Tras el entusiasmo inicial, muchos espectadores se sintieron decepcionados con el devenir de la tercera entrega de la antología American Horror Story, Coven (aquelarre). Si en Asylum cuanto más se sumergía uno en la historia más claro veía el plan maestro detrás del circo, en Coven pasó un poco como en la primera temporada, que la historia avanzaba a trompicones, como si las tramas fueran escritas sobre la marcha. Entiendo, por lo tanto, el desencanto de parte de la audiencia. Pero, yo he disfrutado tanto este recorrido lleno de baches y tramos cortados por obras, que no puedo negar que a mí Coven me entusiasma. Es obvio que no es Asylum, no tiene esa gravedad, esa entidad narrativa, esa complejidad, esa oscuridad malsana. Coven es puro hedonismo, diversión arrojada a calderos, duelos de zorras multirraciales (gracias), sangre y agujeros de guion muchas veces insalvables (las brujas a veces son muy poderosas y otras veces parece que no tienen ningún tipo de poder). Ah, y Jessica Lange reafirmándose en su título de GMILF definitiva.

Teniendo en cuenta esta vocación ligera, a veces incluso banal, no se le puede negar a Coven que ha sabido salpimentar los múltiples asesinatos y resurrecciones wtfuckeros con alguna reflexión interesante sobre el empoderamiento de la mujer, la aceptación (y la negación) de la muerte y la importancia de las tradiciones socio-culturales. Coven viene a profundizar en esa construcción audiovisual del sur de Estados Unidos como un lugar mágico y tenebroso, de tradiciones arraigadas, quizás frente a un norte carente de un poso tradicional marcado, industrial, urbano.
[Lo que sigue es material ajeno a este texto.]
(* ===== verification/TreeSpec.v ===== *)
(** * What a prolly tree is

    The abstract specification of the trees [Tree] builds.  A [PTree] is a
    tree as a value: a key/value pair, or a node with its children.  Its
    entries, addresses and stored bytes are functions of it.  [nodes p n m] is
    the list of depth-[n] trees over the sorted contents [m]: depth 0 is the
    pairs themselves, depth [n + 1] cuts depth [n] at the content-defined
    boundaries.  A root describes the contents [m] when [nodes] at its height
    is the single tree it addresses. *)
From S2P Require Import Prelude Store Chunker Node Tree.

#[warnings="-register-all"]
Inductive PTree : Type :=
| Kv (k v : bytes)
| Nd (cs : list PTree).

(** ** Entries, references and stored bytes *)

Definition entry_bytes (e : Entry) : bytes :=
  match encode_entry e with Ok b => b | Err _ => [] end.

Definition entries_last (es : list Entry) : bytes :=
  match last es with Some e => entry_key e | None => [] end.

Definition node_image (level : nat) (es : list Entry) : bytes :=
  encode_node level (Z.of_nat (length es)) (concat (map entry_bytes es)).

(** A tree's depth: a pair has depth 0 and a node at level [n] depth [n + 1]. *)
Fixpoint depth (t : PTree) : nat :=
  match t with
  | Kv _ _ => 0
  | Nd [] => 1
  | Nd (c :: _) => S (depth c)
  end.

Definition node_level (cs : list PTree) : nat := depth (Nd cs) - 1.

Fixpoint leaves (t : PTree) : list (bytes * bytes) :=
  match t with
  | Kv k v => [(k, v)]
  | Nd cs => concat (map leaves cs)
  end.

(** All branches have length [n], and no node is empty. *)
Fixpoint uniform (n : nat) (t : PTree) : Prop :=
  match n, t with
  | O, Kv _ _ => True
  | S n, Nd cs => cs <> [] /\ Forall (uniform n) cs
  | _, _ => False
  end.

(** The depth-[n - d] subtrees of a depth-[n] tree. *)
Fixpoint flat (d : nat) (t : PTree) : list PTree :=
  match d with
  | O => [t]
  | S d => match t with Nd cs => concat (map (flat d) cs) | Kv _ _ => [] end
  end.

Definition kids (t : PTree) : list PTree :=
  match t with Nd cs => cs | Kv _ _ => [] end.

(** Every element but the last satisfies [P false], the last [P fin]. *)
Fixpoint forall_last {A : Type} (P : bool -> A -> Prop) (fin : bool) (l : list A) : Prop :=
  match l with
  | [] => True
  | x :: l =>
    match l with
    | [] => P fin x
    | _ :: _ => P false x /\ forall_last P fin l
    end
  end.

Lemma forall_last_cons {A} (P : bool -> A -> Prop) fin x l :
  l <> [] -> forall_last P fin (x :: l) <-> P false x /\ forall_last P fin l.
Proof. by destruct l. Qed.

Lemma forall_last_app {A} (P : bool -> A -> Prop) fin l k :
  k <> [] -> forall_last P fin (l ++ k) <-> Forall (P false) l /\ forall_last P fin k.
Proof.
  intros Hk. induction l as [|x l IH].
  - simpl. split; [by intros H | by intros [_ H]].
  - rewrite <-app_comm_cons, forall_last_cons, IH, Forall_cons_iff; [tauto|].
    by destruct l.
Qed.

Lemma forall_last_false {A} (P : bool -> A -> Prop) l :
  forall_last P false l <-> Forall (P false) l.
Proof.
  induction l as [|x l IH]; [done|]. destruct l as [|y l].
  - simpl. rewrite Forall_cons_iff. split; [by split|by intros [? _]].
  - by rewrite forall_last_cons, IH, (Forall_cons_iff _ x) by done.
Qed.

Lemma forall_last_weaken {A} (P Q : bool -> A -> Prop) fin fin' l :
  (forall x, P false x -> Q false x) -> (forall x, P fin x -> Q fin' x) ->
  forall_last P fin l -> forall_last Q fin' l.
Proof.
  intros H1 H2. induction l as [|x l IH]; [done|]. destruct l as [|y l]; [by apply H2|].
  rewrite !forall_last_cons by done. intros [Hx Hl]. split; [by apply H1|by apply IH].
Qed.

Lemma forall_last_snoc {A} (P : bool -> A -> Prop) fin l :
  l <> [] -> forall_last P fin l -> exists init x, l = init ++ [x] /\ Forall (P false) init /\ P fin x.
Proof.
  intros Hl H. destruct (exists_last Hl) as (init & x & ->). exists init, x.
  split; [done|]. apply forall_last_app in H; [done|done].
Qed.

Lemma forall_last_concat {A B} (P : bool -> B -> Prop) (f : A -> list B) fin l :
  Forall (fun x => f x <> []) l ->
  forall_last (fun b x => forall_last P b (f x)) fin l ->
  forall_last P fin (concat (map f l)).
Proof.
  induction 1 as [|x l Hx Hl IH]; [done|]. destruct l as [|y l].
  - simpl. by rewrite app_nil_r.
  - rewrite forall_last_cons by done. intros [H1 H2]. cbn [map concat].
    apply forall_last_app.
    + apply Forall_cons_1 in Hl as [Hy _]. cbn [map concat]. by destruct (f y).
    + split; [by apply forall_last_false|]. by apply IH.
Qed.

Section spec.
Context (addr : bytes -> Hash).

Fixpoint tent (t : PTree) : Entry :=
  match t with
  | Kv k v => ELeaf k v
  | Nd cs =>
    let es := map tent cs in
    EInner (entries_last es) (addr (node_image (node_level cs) es))
  end.

Definition nd_ref (cs : list PTree) : NodeRef :=
  mkRef (entries_last (map tent cs)) (addr (node_image (node_level cs) (map tent cs))).

Lemma tent_Nd cs : tent (Nd cs) = EInner (last_key (nd_ref cs)) (hash (nd_ref cs)).
Proof. done. Qed.

Definition tkey (t : PTree) : bytes := entry_key (tent t).

(** The node a list of children is. *)
Definition to_kv (t : PTree) : bytes * bytes :=
  match t with Kv k v => (k, v) | Nd _ => ([], []) end.
Definition to_node (level : nat) (cs : list PTree) : Node :=
  if (level =? 0)%nat then Leaf (map to_kv cs) else Inner (map (fun c => nd_ref (kids c)) cs).

(** ** Depths *)

Lemma uniform_depth n t : uniform n t -> depth t = n.
Proof.
  revert t. induction n as [|n IH]; intros [k v|cs]; simpl; try done.
  intros [Hne H]. destruct cs as [|c cs]; [done|]. apply Forall_cons_1 in H as [H _].
  by rewrite (IH c).
Qed.

Lemma uniform_level n cs : uniform (S n) (Nd cs) -> node_level cs = n.
Proof. intros H. unfold node_level. rewrite (uniform_depth _ _ H). lia. Qed.

Lemma uniform_Nd n t : uniform (S n) t -> exists cs, t = Nd cs /\ cs <> [] /\ Forall (uniform n) cs.
Proof. destruct t as [k v|cs]; simpl; [done|]. intros [H1 H2]. by exists cs. Qed.

Lemma uniform_Kv t : uniform 0 t -> exists k v, t = Kv k v.
Proof. destruct t as [k v|cs]; simpl; [|done]. by exists k, v. Qed.

Lemma flat_uniform n d t : uniform (d + n) t -> Forall (uniform n) (flat d t).
Proof.
  revert t. induction d as [|d IH]; intros t H; [by constructor|].
  apply uniform_Nd in H as (cs & -> & _ & H). cbn [flat].
  induction H as [|c cs Hc _ IHcs]; simpl; [by constructor|].
  apply Forall_app. split; [by apply IH|done].
Qed.

Lemma flat_nonempty n d t : uniform (d + n) t -> flat d t <> [].
Proof.
  revert t. induction d as [|d IH]; intros t H; [done|].
  apply uniform_Nd in H as ([|c cs] & -> & ? & H); [done|]. simpl.
  apply Forall_cons_1 in H as [Hc _]. specialize (IH c Hc). by destruct (flat d c).
Qed.

Lemma flat_S_kids n d t :
  uniform (S d + n) t -> flat (S d) t = concat (map kids (flat d t)).
Proof.
  revert t. induction d as [|d IH]; intros t H.
  - apply uniform_Nd in H as (cs & -> & _ & _). cbn [flat map concat kids].
    rewrite app_nil_r. induction cs as [|c cs IHc]; [done|]. simpl. by f_equal.
  - apply uniform_Nd in H as (cs & -> & _ & H).
    transitivity (concat (map (flat (S d)) cs)); [done|].
    change (flat (S d) (Nd cs)) with (concat (map (flat d) cs)).
    induction H as [|c cs Hc _ IHcs]; [done|].
    change (concat (map (flat (S d)) (c :: cs))) with (flat (S d) c ++ concat (map (flat (S d)) cs)).
    change (concat (map (flat d) (c :: cs))) with (flat d c ++ concat (map (flat d) cs)).
    rewrite map_app, concat_app, IHcs. f_equal. by apply IH.
Qed.

Lemma leaves_flat n d t : uniform (d + n) t -> leaves t = concat (map leaves (flat d t)).
Proof.
  revert t. induction d as [|d IH]; intros t H; [by rewrite <-(app_nil_r (leaves t))|].
  apply uniform_Nd in H as (cs & -> & _ & H). simpl.
  induction H as [|c cs Hc _ IHcs]; [done|]. simpl.
  by rewrite map_app, concat_app, IHcs, (IH c).
Qed.

Lemma flat_pairs n t : uniform n t -> flat n t = map (fun e => Kv e.1 e.2) (leaves t).
Proof.
  intros H. rewrite <-(Nat.add_0_r n) in H. rewrite (leaves_flat _ _ _ H).
  apply flat_uniform in H. induction H as [|t' ts Ht _ IH]; [done|].
  apply uniform_Kv in Ht as (k & v & ->). simpl. by f_equal.
Qed.

Lemma leaves_nonempty n t : uniform n t -> leaves t <> [].
Proof.
  revert t. induction n as [|n IH]; intros t H.
  - by apply uniform_Kv in H as (k & v & ->).
  - apply uniform_Nd in H as ([|c cs] & -> & ? & H); [done|]. simpl.
    apply Forall_cons_1 in H as [Hc _]. specialize (IH c Hc). by destruct (leaves c).
Qed.

(** ** Keys *)

Definition pairs_last (l : list (bytes * bytes)) : bytes :=
  match last l with Some (k, _) => k | None => [] end.

Lemma pairs_last_app l k : k <> [] -> pairs_last (l ++ k) = pairs_last k.
Proof.
  intros Hk. destruct (exists_last Hk) as (k' & x & ->). unfold pairs_last.
  by rewrite app_assoc, !last_snoc.
Qed.

Lemma entries_last_snoc es e : entries_last (es ++ [e]) = entry_key e.
Proof. unfold entries_last. by rewrite last_snoc. Qed.

Lemma tkey_leaves n t : uniform n t -> tkey t = pairs_last (leaves t).
Proof.
  revert t. induction n as [|n IH]; intros t H.
  - by apply uniform_Kv in H as (k & v & ->).
  - apply uniform_Nd in H as (cs & -> & Hne & H).
    destruct (exists_last Hne) as (cs' & c & ->). unfold tkey. rewrite tent_Nd. cbn [nd_ref last_key entry_key].
    rewrite map_app. cbn [map]. rewrite entries_last_snoc. apply Forall_app in H as [_ H].
    apply Forall_cons_1 in H as [Hc _]. cbn [leaves].
    rewrite map_app, concat_app. cbn [map concat]. rewrite app_nil_r, pairs_last_app.
    + by apply IH.
    + by eapply leaves_nonempty.
Qed.

(** ** Stored trees *)

Section stored.
Context {S : Type} {CS : ChunkStore S}.

Fixpoint stored (s : S) (n : nat) (t : PTree) : Prop :=
  match n, t with
  | Datatypes.S n, Nd cs =>
    holds s (hash (nd_ref cs)) (node_image n (map tent cs)) /\ Forall (stored s n) cs
  | _, _ => True
  end.

Lemma stored_extends s s' n t : extends s s' -> stored s n t -> stored s' n t.
Proof.
  intros He. revert t. induction n as [|n IH]; intros [k v|cs]; simpl; try done.
  intros [H1 H2]. split; [by apply He|]. eapply Forall_impl; [exact H2|]. apply IH.
Qed.

Lemma stored_flat s n d t : uniform (d + n) t -> stored s (d + n) t -> Forall (stored s n) (flat d t).
Proof.
  revert t. induction d as [|d IH]; intros t Hu Hs; [by constructor|].
  apply uniform_Nd in Hu as (cs & -> & _ & Hu). destruct Hs as [_ Hs]. cbn [flat].
  induction Hu as [|c cs Hc _ IHcs]; simpl; [by constructor|].
  apply Forall_cons_1 in Hs as [Hs1 Hs2]. apply Forall_app. split; [by apply IH|by apply IHcs].
Qed.
End stored.
End spec.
Interesante resulta también como trata la cuestión del arrepentimiento. En el penúltimo capítulo, Go to Hell (3x12, esa puta locura) Madame LaLaurie (que es un personaje histórico real) escupe que el arrepentimiento no existe, que las personas que dicen arrepentirse sólo se arrepienten de que las hayan pillado haciendo lo que no debían. Sólo se arrepienten de su propia estupidez. Es una visión muy oscura del ser humano. American Horror Story construye (como únicamente la lapidaria Black Mirror de Charlie Brooker diría yo) el retrato de una humanidad condenada a sobrevivirse a sí misma, a sus más bajos instintos. Atrapada en un círculo sin fin de fatalidad (aquí es dónde se viene a situar la cuestión racial y la esclavitud). Es imposible no ver el “la historia es una pesadilla de la que intento despertar” de James Joyce en esas pobres almas atrapadas en su propia inmortalidad.


Helen Mirren, I WIN

Volviendo al inicio, sí, Coven no ha sabido muy bien qué hacer con sus personajes, cómo dirigirlos, o más bien simplemente dirigirlos, ha jugado demasiado la carta del deus ex machina, ha dado la sensación de quedarse ensimismada en su propia mitología, atascada. Pero ha sido un producto divertidísimo, lleno de locura, muchas veces frívolo, sí, pero no hueco. Yo no me he aburrido ni un solo capítulo y en todos me he reído unas cuantas veces. El The Name Game de Asylum apuntaba a que AHS tenía mucho humor en sus cimientos que explotar. Y lo ha hecho, desde la secuencia de la motosierra a la paródica aparición de Stevie Nicks, pasando por Madame LaLaurie viendo Raíces. Ha sabido ser elegante y burda a la vez, gracias a sus actrices (todas extraordinarias, sí, hasta Precious) y a un trabajo de dirección que ha forzado una vez más los límites de la lógica visual. No sé como nadie le ha dado aún a Alfonso Gomez-Rejón una película de terror o un thriller psicológico en Hollywood para que lo dirija. Si a alguien le quedaba alguna duda de su talento, Go to Hell (el golpe sobre la mesa que necesitaba Coven para reafirmarse como un producto de primera) deja claro que Gomez-Rejón aún no ha tocado techo, o tierra, porque sus planos nunca nos dejan ver dónde tiene los pies... y la cabeza.